Efficacy and safety of different daily doses of aspirin in prevention of preeclampsia:a meta-analysis
- VernacularTitle:不同日剂量阿司匹林预防子痫前期有效性和安全性的Meta分析
- Author:
Xiaoxia SHI
1
;
Yan BAI
1
;
Liting RONG
1
;
Yuanjie DU
1
;
Lijuan YUAN
1
Author Information
1. Dept. of Obstetrics,Hengshui Maternal and Child Health Hospital,Hebei Hengshui 053000,China
- Publication Type:Journal Article
- Keywords:
aspirin;
daily dose;
preeclampsia;
prevention;
efficacy;
safety;
meta-analysis
- From:
China Pharmacy
2025;36(21):2733-2737
- CountryChina
- Language:Chinese
-
Abstract:
OBJECTIVE To compare the efficacy and safety of different daily doses of aspirin in the prevention of preeclampsia (PE). METHODS The case-control studies and prospective randomized controlled trials on aspirin with daily dose ≥ 100 mg (trial group) vs. <100 mg (control group) in the prevention of PE were retrieved from PubMed, Medline, Embase, the Cochrane Library, CNKI, China Biomedical Literatue Database and Wanfang Data from base-building to January 2025. After literature screening, data extraction and quality evaluation, meta-analysis was performed by using RevMan 5.3 software.
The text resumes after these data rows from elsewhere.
(** * StarLine integration: account manager and entry lifecycle

    A shallow embedding of [homeassistant/components/starline/account.py]
    and [homeassistant/components/starline/__init__.py].

    Python objects that are mutated in place (the account, the config
    entry, the host) are fields of an explicit state; a method is a state
    transformer that returns either a value or the exception it raised,
    keeping whatever it had already written when it raised. *)

From Stdlib Require Import ZArith QArith String Ascii List Bool Lia Lqa.
From stdpp Require Import base gmap strings list fin_maps.

Local Open Scope string_scope.
Local Open Scope Z_scope.

(** ** Python values and exceptions *)

#[local] Set Warnings "-register-all".

(** [VFloat q] is the float whose value is the rational [q]; infinities
    and NaN are left out. *)
Inductive value : Type :=
| VNone
| VBool (b : bool)
| VInt (z : Z)
| VFloat (q : Q)
| VStr (s : string)
| VList (l : list value).

(** The exception classes the two modules can meet.  [BaseOnly] stands for
    the classes that derive from [BaseException] but not from [Exception]
    ([KeyboardInterrupt], [SystemExit], ...): an [except Exception] clause
    lets them through. *)
Inductive exn : Type :=
| KeyError (key : string)
| TypeError
| ValueError
| OverflowError
| ConfigEntryNotReady
| Invalid (msg : string)
| OtherException (name : string)
| BaseOnly (name : string).

Definition is_Exception (e : exn) : bool :=
  match e with
  | BaseOnly _ => false
  | _ => true
  end.

Inductive result (A : Type) : Type :=
| Ok (a : A)
| Raise (e : exn).
Arguments Ok {A} a.
Arguments Raise {A} e.

(** A [dict] whose iteration order is observable: insertion order, an
    assignment to a key already present keeps its place. *)
Definition pydict (V : Type) : Type := list (string * V).

Fixpoint dict_get {V} (k : string) (d : pydict V) : option V :=
  match d with
  | [] => None
  | (k', v) :: d' => if String.eqb k k' then Some v else dict_get k d'
  end.

Fixpoint dict_set {V} (k : string) (v : V) (d : pydict V) : pydict V :=
  match d with
  | [] => [(k, v)]
  | (k', v') :: d' =>
      if String.eqb k k' then (k', v) :: d' else (k', v') :: dict_set k v d'
  end.

Definition dict_keys {V} (d : pydict V) : list string := map fst d.
Definition dict_values {V} (d : pydict V) : list V := map snd d.

(** ** State and exceptions *)

Definition M (S A : Type) : Type := S -> result A * S.

Definition ret {S A} (a : A) : M S A := fun s => (Ok a, s).
Definition raise {S A} (e : exn) : M S A := fun s => (Raise e, s).

Definition bind {S A B} (c : M S A) (k : A -> M S B) : M S B :=
  fun s =>
    match c s with
    | (Ok a, s') => k a s'
    | (Raise e, s') => (Raise e, s')
    end.

Notation "'let*' x ':=' c 'in' k" := (bind c (fun x => k))
  (at level 10, x name, c at level 100, k at level 200).
Notation "c >>> k" := (bind c (fun _ => k))
  (at level 100, k at level 200, right associativity).

Definition get_state {S} : M S S := fun s => (Ok s, s).
Definition modify {S} (f : S -> S) : M S unit := fun s => (Ok tt, f s).

(** [try: body except Exception as err: handler err] *)
Definition try_except {S} (body : M S unit) (handler : exn -> M S unit) : M S unit :=
  fun s =>
    match body s with
    | (Ok a, s') => (Ok a, s')
    | (Raise e, s') => if is_Exception e then handler e s' else (Raise e, s')
    end.

(** [d[k]] on a mapping: [KeyError] when the key is absent. *)
Definition subscript {S V} (d : gmap string V) (k : string) : M S V :=
  match d !! k with
  | Some v => ret v
  | None => raise (KeyError k)
  end.

Definition dict_subscript {S V} (d : pydict V) (k : string) : M S V :=
  match dict_get k d with
  | Some v => ret v
  | None => raise (KeyError k)
  end.

Fixpoint for_each {S A} (l : list A) (body : A -> M S unit) : M S unit :=
  match l with
  | [] => ret tt
  | x :: l' => body x >>> for_each l' body
  end.

(** ** const.py *)

(** Modelled from the spec: [const.py] is not among the sources.  The two
    interval names are "state" and "obd-state", their defaults 180 s and
    60 min; the stored fields are the user id, the session token, its
    expiry and the identity token. *)
Definition DOMAIN : string := "starline".
Definition CONF_SCAN_INTERVAL : string := "state".
Definition CONF_SCAN_OBD_INTERVAL : string := "obd-state".
Definition DEFAULT_SCAN_INTERVAL : Z := 180.
Definition DEFAULT_SCAN_OBD_INTERVAL : Z := 3600.
Definition DATA_USER_ID : string := "user_id".
Definition DATA_SLNET_TOKEN : string := "session_token".
Definition DATA_EXPIRES : string := "session_expiry".
Definition DATA_SLID_TOKEN : string := "identity_token".
Definition SERVICE_UPDATE_STATE : string := "update_state".
Definition SERVICE_UPDATE_OBD_STATE : string := "update_obd_state".
Definition SERVICE_SET_SCAN_INTERVAL : string := "set_scan_interval".
Definition SERVICE_SET_SCAN_OBD_INTERVAL : string := "set_scan_obd_interval".

(** ** Data model *)

(** [starline.StarlineDevice]: the snapshot the remote client owns.  The
    properties the helpers read; [position], [balance], [errors] and
    [car_state] are mappings. *)
Record StarlineDevice : Type := mkDevice {
  device_id : string;
  name : value;
  fw_version : value;
  typename : value;
  online : value;
  position : gmap string value;
  balance : gmap string value;
  gsm_level : value;
  imei : value;
  phone : value;
  errors : gmap string value;
  car_state : gmap string value
}.

(** [starline.StarlineApi]: the in-memory client. *)
Record StarlineApi : Type := mkApi {
  api_user_id : value;
  api_slnet_token : value;
  available : bool;
  devices : pydict StarlineDevice
}.

(** A cancellation handle returned by [async_track_time_interval]: calling
    it removes the listener registered under that number. *)
Definition handle : Type := nat.

Record StarlineAccount : Type := mkAccount {
  _update_intervals : pydict Z;
  _unsubscribe_auto_updater : pydict (option handle);
  _api : StarlineApi
}.

(** What a recurring listener runs: one of the two bound methods of the
    account, or something another component registered. *)
Inductive callback : Type :=
| account_update
| account_update_obd
| foreign_callback (n : nat).

#[global] Instance callback_eq_dec : EqDecision callback.
Proof. solve_decision. Defined.

Record Listener : Type := mkListener {
  l_handle : handle;
  l_action : callback;
  l_seconds : Z
}.

Inductive update_listener : Type :=
| async_options_updated_listener
| foreign_listener (n : nat).

(** [options] holds the two polling intervals; they reach
    [set_update_interval], which takes an [int]. *)
Record ConfigEntry : Type := mkEntry {
  entry_id : string;
  data : gmap string value;
  options : gmap string Z;
  update_listeners : list update_listener
}.

(** [vol.Schema({vol.Required(key): vol.All(vol.Coerce(int), vol.Range(min=minimum))})] *)
Record Schema : Type := mkSchema {
  required_key : string;
  minimum : Z
}.

Inductive handler : Type :=
| handler_update
| handler_update_obd
| handler_set_scan_interval.

Record Service : Type := mkService {
  service_handler : handler;
  service_schema : option Schema
}.

Inductive task : Type :=
| forward_entry_setup (platform : string)
| run_update_listener (l : update_listener).

(** The record [device_info] builds, as [async_get_or_create] receives it. *)
Record DeviceEntry : Type := mkDeviceEntry {
  de_config_entry_id : string;
  de_identifiers : list (string * string);
  de_manufacturer : string;
  de_name : value;
  de_sw_version : value;
  de_model : value
}.

Record HomeAssistant : Type := mkHass {
  time_listeners : list Listener;
  next_handle : handle;
  hass_data : gmap string (gmap string StarlineAccount);
  device_registry : list DeviceEntry;
  tasks : list task;
  services : gmap (string * string) Service
}.

Inductive level : Type := DEBUG | ERROR.

Inductive log_arg : Type :=
| arg_value (v : value)
| arg_exn (e : exn).

Record LogRecord : Type := mkLog {
  log_level : level;
  log_msg : string;
  log_args : list log_arg
}.

(** Calls worth observing, in the order they happen. *)
Inductive event : Type :=
| call_update_slnet_token
| call_get_user_id (slid_token : value)
| call_set_slnet_token (token : value)
| call_set_user_id (user_id : value)
| call_api_update
| call_api_update_obd
| call_async_update_entry
| call_forward_entry_unload (platform : string).

(** Calls on the scheduler of the host, in the order they happen: a
    subscription, with the handle it returned, and the call of a handle. *)
Inductive scheduler_call : Type :=
| call_track_time_interval (action : callback) (seconds : Z) (h : handle)
| call_unsubscribe (h : handle).

(** Modelled from the spec: [PLATFORMS] of [const.py], the entity platforms
    that consume the helpers (device tracker, sensors, switches). *)
Definition PLATFORMS : list string := ["device_tracker"; "sensor"; "switch"].

(** ** The collaborators

    The remote client library, the wall clock, the host's store and the
    host's unloading of a platform are not part of the integration.  Their
    behaviour is an interface: each operation reads and advances an
    environment of some type [E], so two calls may answer differently, and
    each may raise. *)
Class Environment (E : Type) : Type := {
  (** [datetime.now().timestamp()] *)
  clock : E -> Q;
  (** [StarlineApi(user_id, slnet_token)] *)
  new_client : value -> value -> StarlineApi;
  (** [api.get_user_id(slid_token)]: the token exchange *)
  remote_get_user_id : value -> E -> result (value * value * value) * E;
  (** [api.update()] and [api.update_obd()]: refresh the snapshot in place *)
  remote_update : StarlineApi -> E -> result unit * (StarlineApi * E);
  remote_update_obd : StarlineApi -> E -> result unit * (StarlineApi * E);
  (** whether a write of the entry to the host's store goes through; a
      write that raises leaves the entry as it was *)
  store_write : E -> result unit * E;
  (** [hass.config_entries.async_forward_entry_unload(config_entry, domain)]:
      the host unloads the entities of a platform *)
  forward_entry_unload : string -> E -> result bool * E
}.

Section Integration.
Context {E : Type} `{Environment E}.

Record World : Type := mkWorld {
  hass : HomeAssistant;
  config_entry : ConfigEntry;
  env : E;
  log : list LogRecord;
  trace : list event;
  scheduler_calls : list scheduler_call
}.

(** A method of the account runs on the account object ([self]) and on
    everything the account can reach through [self._hass] and
    [self._config_entry]. *)
Record Ctx : Type := mkCtx {
  self : StarlineAccount;
  world : World
}.

Definition set_hass (f : HomeAssistant -> HomeAssistant) (w : World) : World :=
  mkWorld (f (hass w)) (config_entry w) (env w) (log w) (trace w) (scheduler_calls w).
Definition set_config_entry (f : ConfigEntry -> ConfigEntry) (w : World) : World :=
  mkWorld (hass w) (f (config_entry w)) (env w) (log w) (trace w) (scheduler_calls w).
Definition set_env (e : E) (w : World) : World :=
  mkWorld (hass w) (config_entry w) e (log w) (trace w) (scheduler_calls w).
Definition set_log (f : list LogRecord -> list LogRecord) (w : World) : World :=
  mkWorld (hass w) (config_entry w) (env w) (f (log w)) (trace w) (scheduler_calls w).
Definition set_trace (f : list event -> list event) (w : World) : World :=
  mkWorld (hass w) (config_entry w) (env w) (log w) (f (trace w)) (scheduler_calls w).
Definition set_scheduler_calls (f : list scheduler_call -> list scheduler_call) (w : World)
  : World :=
  mkWorld (hass w) (config_entry w) (env w) (log w) (trace w) (f (scheduler_calls w)).

Definition set_world (f : World -> World) (c : Ctx) : Ctx :=
  mkCtx (self c) (f (world c)).
Definition set_self (f : StarlineAccount -> StarlineAccount) (c : Ctx) : Ctx :=
  mkCtx (f (self c)) (world c).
RESULTS A total of 11 literatures were included, involving 3 052 pregnant women. Meta-analysis showed the incidence of PE [RR=0.63, 95%CI (0.53,0.76), P<0.000 01], gestational hypertension [RR=0.69, 95%CI (0.50,0.94),P=0.02], preterm birth [RR=0.56, 95%CI (0.47,0.66), P<0.000 01], and intrauterine growth retardation [RR=0.73,95%CI (0.61,0.87),P=0.000 5] in trial groups were significantly lower than control group. The incidence of postpartum hemorrhage between the two groups had no statistically significant difference [RR=1.17, 95%CI (0.90,1.53),P=0.25]. Subgroup analysis showed that the incidence of PE in Chinese pregnant women taking 150 mg of aspirin was significantly higher than taking 100 mg of aspirin [RR=3.40, 95%CI (1.29, 8.93), P=0.01]; but there was no significant difference between the two groups in the incidences of postpartum hemorrhage, preterm birth (P>0.05). CONCLUSIONS Aspirin with daily dose ≥100 mg is more effective in preventing PE than daily dose <100 mg, with lower rates of gestational hypertension, preterm birth, and intrauterine growth retardation. It does not increase the risk of postpartum hemorrhage. For pregnant women in China, daily dose 100 mg of aspirin may be more effective in preventing PE than 150 mg.